– W wojnie Izraela z palestyńskim Hamasem decydująca jest rola Stanów Zjednoczonych, które będą dążyły do wygaszania tego konfliktu – mówił w Radiu Lublin ekspert ds. Bliskiego Wschodu prof. KUL Maciej Münnich.
Jak tłumaczył, Izrael to silne państwo pod względem militarnym, ale nie jest w stanie samodzielnie prowadzić wojny w sytuacji, gdyby konflikt się rozlał na cały region.
– Stany Zjednoczone będą się starały powstrzymać Izrael przed dalszym rozlewem krwi w Strefie Gazy i zapobiec rozszerzaniu się tej wojny – mówił prof. Münnich. – Z jednej strony wspierają Izrael w wojnie przeciwko Hamasowi. Z drugiej strony kilkukrotnie już się wypowiadały wyraźnie przeciwko planom Izraela wysiedlenia Palestyńczyków ze Strefy Gazy, np. na Synaj do Egiptu. Zdają sobie sprawę, że to jest ta czerwona linia. Zlikwidowanie społeczności palestyńskiej spowoduje rozlanie konfliktu. Inni gracze bliskowschodni, przede wszystkim Iran, dla niektórych państw arabskich też by to było przekroczenie tej czerwonej linii i też wtedy by zareagowali.
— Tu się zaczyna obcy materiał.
Definition of_epoch_ms (t : N) : Ymd :=
  N.iter (t / 86400000) next_day {| year := 1970; month := 1; day := 1 |}.

Definition sample_parseDate (d : option SampleArg) : option Ymd :=
  match d with
  | None => None
  | Some (ArgXDate d) => Some d
  | Some (ArgData d) => Some d
  end.

#[global] Instance sample_dates : DateLib := {|
  XDate := Ymd;
  DateData := Ymd;
  DateArg := SampleArg;
  XDate_now := of_epoch_ms;
  XDate_toString := format_ymd;
  parseDate := sample_parseDate;
  xdateToData := λ d, d;
  ofXDate := ArgXDate;
|}.

(** ** Sample inputs

    A heap with an items map (one day with an item, one empty day, one day
    not loaded) and a map of custom markings, and props over them. *)

Definition sample_heap : heap :=
  {[ 1%positive := Obj {[ "2026-11-01" := VRef 2%positive;
                          "2026-11-02" := VRef 3%positive;
                          "2026-11-03" := VUndefined ]};
     2%positive := Arr [VStr "meeting"];
     3%positive := Arr [];
     4%positive := Obj {[ "2026-11-02" := VRef 5%positive ]};
     5%positive := Obj {[ "dotColor" := VStr "red" ]} ]}.

Definition sample_props : Props :=
  {| items := Some 1%positive;
     markedDates := None;
     selected := None;
     loadItemsForMonth := true;
     onCalendarToggled := true;
     onDayPress := true |}.

Definition sample_props_marked : Props :=
  {| items := Some 1%positive;
     markedDates := Some 4%positive;
     selected := Some (ArgData {| year := 2026; month := 11; day := 2 |});
     loadItemsForMonth := false;
     onCalendarToggled := false;
     onDayPress := false |}.

Definition sample_world : World :=
  constructor sample_props 800 400 sample_heap 0 0.

(** Props whose items are not supplied yet, and a world on them. *)
Definition sample_props_empty : Props :=
  {| items := None;
     markedDates := None;
     selected := None;
     loadItemsForMonth := true;
     onCalendarToggled := true;
     onDayPress := true |}.

Definition sample_world_empty : World :=
  constructor sample_props_empty 800 400 sample_heap 0 0.

End AgendaView.

(** * The style sheet of the agenda

    Source: [src/agenda/style.js]. *)

Module Style.

(** The value of a style property or of a theme constant. *)
Inductive prim :=
| PUndefined
| PStr (s : string)
| PNum (n : Z).

(** A style object, and a sheet of named styles. *)
Abbreviation style := (gmap string prim).
Abbreviation sheet := (gmap string style).

(** [const STYLESHEET_ID = 'stylesheet.agenda.main';] *)
Definition STYLESHEET_ID : string := "stylesheet.agenda.main".

(** A theme: the appearance constants it sets, and the sheets of overrides
    it carries under the ids of the components. *)
Record Theme := {
  constants : gmap string prim;
  sheets : gmap string sheet;
}.

(** What the module imports: the constants of [../style] and the function
    of [./platform-style], which builds the [knob] and [weekdays] styles
    from the constants in force. *)
Class StyleLib := {
  defaultStyle : gmap string prim;
  platformStyles : gmap string prim → style * style;
}.
(** * benchmark-pages.py: history merging, retention and artifact assembly

    A shallow embedding of [benchmarking/scripts/benchmark-pages.py] and the
    properties its specification states about it.  The script is a sequence of
    filesystem operations, so the embedding is a program in a small
    state-and-exception monad over a model of the filesystem. *)

From Stdlib Require Import ZArith String Ascii.
From stdpp Require Import gmap strings list fin_maps sorting pretty.

Local Open Scope string_scope.
Local Open Scope list_scope.

(** ** Python built-ins used by the script *)

Module Py.

(** [s.endswith(suffix)]; the pattern [*.json] of [Path.glob] matches a name
    exactly when the name ends with [.json] (pathlib does not treat a leading
    dot specially, and matching is case sensitive on POSIX). *)
Definition endswith (suffix s : string) : bool :=
  let n := String.length s in
  let k := String.length suffix in
  (k <=? n)%nat && String.eqb (String.substring (n - k) k s) suffix.

(** [l[start:]] for a Python [int] start: a negative start counts from the end,
    and both ends are clamped to the list. *)
Definition slice_from {A} (start : Z) (l : list A) : list A :=
  let len := Z.of_nat (length l) in
  let i := if (start <? 0)%Z then Z.max 0 (start + len) else Z.min start len in
  drop (Z.to_nat i) l.

(** The order of [str]: lexicographic on the characters. *)
Definition str_le (a b : string) : Prop := String.leb a b = true.
Definition str_lt (a b : string) : Prop := String.ltb a b = true.

#[global] Instance str_le_dec a b : Decision (str_le a b).
Proof. unfold str_le. apply _. Defined.

(** [sorted(l)] and [sorted(l, reverse=True)].  CPython sorts in reverse by
    reversing the list, sorting it ascending and reversing the result. *)
Definition sorted (l : list string) : list string := merge_sort str_le l.
Definition sorted_reverse (l : list string) : list string :=
  reverse (sorted (reverse l)).

(** [sub in s] for two strings. *)
Fixpoint contains (sub s : string) : bool :=
  String.prefix sub s ||
  match s with
  | EmptyString => false
  | String _ s' => contains sub s'
  end.

End Py.

(** ** Paths

    A path is the list of its components, as [PurePath.parts] has them: the
    components between slashes, without the empty ones and without [.], and
    with the root as first component when the string starts with a slash.
    [..] and symbolic links are not resolved (pathlib does not resolve them
    either; the model has no links). *)

Abbreviation path := (list string).

Fixpoint split_slash (s cur : string) : list string :=
  match s with
  | EmptyString => [cur]
  | String c s' =>
      if Ascii.eqb c "/" then cur :: split_slash s' EmptyString
      else split_slash s' (cur +:+ String c EmptyString)
  end.

Definition is_component (c : string) : bool :=
  negb (String.eqb c EmptyString) && negb (String.eqb c ".").

(** [posixpath.splitroot]: the root of a path string.  POSIX sets exactly two
    leading slashes apart, so they are kept as the root [//]; one slash, or
    three and more, are the root [/]. *)
Definition splitroot (s : string) : option string :=
  if String.prefix "///" s then Some "/"
  else if String.prefix "//" s then Some "//"
  else if String.prefix "/" s then Some "/"
  else None.

Definition is_root (c : string) : bool := String.eqb c "/" || String.eqb c "//".

(** [Path(s)]. *)
Definition Path (s : string) : path :=
  let comps := filter (λ c, is_component c = true) (split_slash s EmptyString) in
  match splitroot s with
  | Some root => root :: comps
  | None => comps
  end.

(** [str(p)]. *)
Definition show_path (p : path) : string :=
  match p with
  | [] => "."
  | c :: rest =>
      if is_root c then c +:+ String.concat "/" rest else String.concat "/" p
  end.

(** [p / name] for a single-component relative [name]. *)
Definition child (p : path) (name : string) : path := p ++ [name].

(** ** The filesystem

    The filesystem maps each path that exists to a regular file with its
    content or to a directory.  The empty path is the working directory. *)

Inductive entry :=
  | File (content : string)
  | Dir.

#[global] Instance entry_eq_dec : EqDecision entry.
Proof. solve_decision. Defined.

Abbreviation fs := (gmap (list string) entry).

Definition stat (s : fs) (p : path) : option entry :=
  match p with
  | [] => Some Dir
  | _ => s !! p
  end.

Definition is_dir (s : fs) (p : path) : bool := bool_decide (stat s p = Some Dir).
Definition is_file (s : fs) (p : path) : bool :=
  match stat s p with Some (File _) => true | _ => false end.
Definition exists_ (s : fs) (p : path) : bool :=
  match stat s p with Some _ => true | None => false end.

(** The name of [k] when [k] is directly inside [d]. *)
Definition child_name (d k : path) : option string :=
  match drop (length d) k with
  | [n] => if decide (take (length d) k = d) then Some n else None
  | _ => None
  end.

(** [os.scandir(d)]: the names of the entries of [d], in the order the map
    enumerates them (the operating system promises no order). *)
Definition listdir (s : fs) (d : path) : list string :=
  omap (λ kv, child_name d kv.1) (map_to_list s).

(** ** Processes: state, output and abnormal termination *)

Inductive exn :=
  | FileExistsError
  | FileNotFoundError
  | NotADirectoryError
  | IsADirectoryError
  | SameFileError
  | RecursionError.

Inductive event :=
  | Stdout (line : string)
  | Stderr (line : string).

Record world := World { files : fs; log : list event }.

Inductive outcome (A : Type) :=
  | Return (a : A)
  | Raise (e : exn)
  | SysExit (code : Z).
Arguments Return {A} a.
Arguments Raise {A} e.
Arguments SysExit {A} code.

Definition M (A : Type) : Type := world → outcome A * world.

Definition ret {A} (a : A) : M A := λ w, (Return a, w).
Definition raise {A} (e : exn) : M A := λ w, (Raise e, w).
Definition sys_exit {A} (code : Z) : M A := λ w, (SysExit code, w).

Definition bind {A B} (m : M A) (k : A → M B) : M B := λ w,
  match m w with
  | (Return a, w') => k a w'
  | (Raise e, w') => (Raise e, w')
  | (SysExit c, w') => (SysExit c, w')
  end.

Notation "'do' x <- m ; k" := (bind m (λ x, k))
  (at level 10, x name, m at level 100, k at level 200).
Notation "m ;; k" := (bind m (λ _, k))
  (at level 100, k at level 200, right associativity).

Definition get_fs : M fs := λ w, (Return (files w), w).
Definition put_fs (s : fs) : M unit := λ w, (Return tt, World s (log w)).
Definition print (line : string) : M unit := λ w,
  (Return tt, World (files w) (log w ++ [Stdout line])).
Definition print_err (line : string) : M unit := λ w,
  (Return tt, World (files w) (log w ++ [Stderr line])).

(** [for x in l: body(acc, x)] with a local variable [acc] updated in the loop. *)
Fixpoint for_fold {A B} (body : B → A → M B) (acc : B) (l : list A) : M B :=
  match l with
  | [] => ret acc
  | x :: l' => do acc' <- body acc x; for_fold body acc' l'
  end.

Definition for_each {A} (body : A → M unit) (l : list A) : M unit :=
  for_fold (λ _ x, body x) tt l.

(** ** Filesystem primitives of [pathlib], [os] and [shutil] *)

Definition parent (p : path) : path := removelast p.
Definition basename (p : path) : string := default EmptyString (last p).

(** Creating the missing directories along [rest] below [base]; a regular file
    on the way is an error. *)
Fixpoint makedirs_from (base : path) (rest : list string) (s : fs) : exn + fs :=
  match rest with
  | [] => inr s
  | n :: rest' =>
      let p := child base n in
      match s !! p with
      | Some Dir => makedirs_from p rest' s
      | Some (File _) =>
          inl (match rest' with [] => FileExistsError | _ => NotADirectoryError end)
      | None => makedirs_from p rest' (<[p := Dir]> s)
      end
  end.

(** [p.mkdir(parents=True, exist_ok=True)], also [os.makedirs(p, exist_ok=True)]. *)
Definition makedirs (p : path) : M unit := λ w,
  match makedirs_from [] p (files w) with
  | inl e => (Raise e, w)
  | inr s => (Return tt, World s (log w))
  end.

(** [p.mkdir(exist_ok=True)]: the parent has to be there. *)
Definition mkdir_exist_ok (p : path) : M unit := λ w,
  match stat (files w) p with
  | Some Dir => (Return tt, w)
  | Some (File _) => (Raise FileExistsError, w)
  | None =>
      match stat (files w) (parent p) with
      | Some Dir => (Return tt, World (<[p := Dir]> (files w)) (log w))
      | Some (File _) => (Raise NotADirectoryError, w)
      | None => (Raise FileNotFoundError, w)
      end
  end.

(** Opening [p] for writing and writing [c]: [p] is created or truncated. *)
Definition write_file (p : path) (c : string) : M unit := λ w,
  match stat (files w) p with
  | Some Dir => (Raise IsADirectoryError, w)
  | _ =>
      match stat (files w) (parent p) with
      | Some Dir => (Return tt, World (<[p := File c]> (files w)) (log w))
      | Some (File _) => (Raise NotADirectoryError, w)
      | None => (Raise FileNotFoundError, w)
      end
  end.

(** [shutil.copy2(src, dst)]: when [dst] is a directory the file goes inside
    it under the name of [src]; copying a file onto itself is an error.
    Timestamps are not part of the model. *)
Definition copy2 (src dst : path) : M unit := λ w,
  let s := files w in
  let target := if is_dir s dst then child dst (basename src) else dst in
  if exists_ s src && bool_decide (src = target) then (Raise SameFileError, w)
  else
    match stat s src with
    | None => (Raise FileNotFoundError, w)
    | Some Dir => (Raise IsADirectoryError, w)
    | Some (File c) => write_file target c w
    end.

(** [p.unlink()]. *)
Definition unlink (p : path) : M unit := λ w,
  match stat (files w) p with
  | Some (File _) => (Return tt, World (delete p (files w)) (log w))
  | Some Dir => (Raise IsADirectoryError, w)
  | None => (Raise FileNotFoundError, w)
  end.

(** [d.glob("*.json")], as the names of the matching entries of [d] (files and
    directories alike); nothing when [d] is not a directory. *)
Definition glob_json_in (s : fs) (d : path) : list string :=
  if is_dir s d then filter (λ n, Py.endswith ".json" n = true) (listdir s d) else [].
Cała rozmowa w materiale wideo:
Ekspert zaznaczył, że przeciągająca się krwawa wojna izraelsko-palestyńska może też przyczyniać się do osłabienia poparcia społeczności muzułmańskiej w Stanach Zjednoczonych dla prezydenta USA Joe Bidena w nadchodzących wyborach.
7 października terrorystyczna organizacja Hamas zaatakowała Izrael ze Strefy Gazy, mordując ponad 1400 osób i uprowadzając jako zakładników ponad 240. Izrael przeprowadził działania odwetowe. Od 30 dni pomiędzy Hamasem i Izraelem trwa wojna, w której w Strefie Gazy zginęło już prawie 10 tys. osób.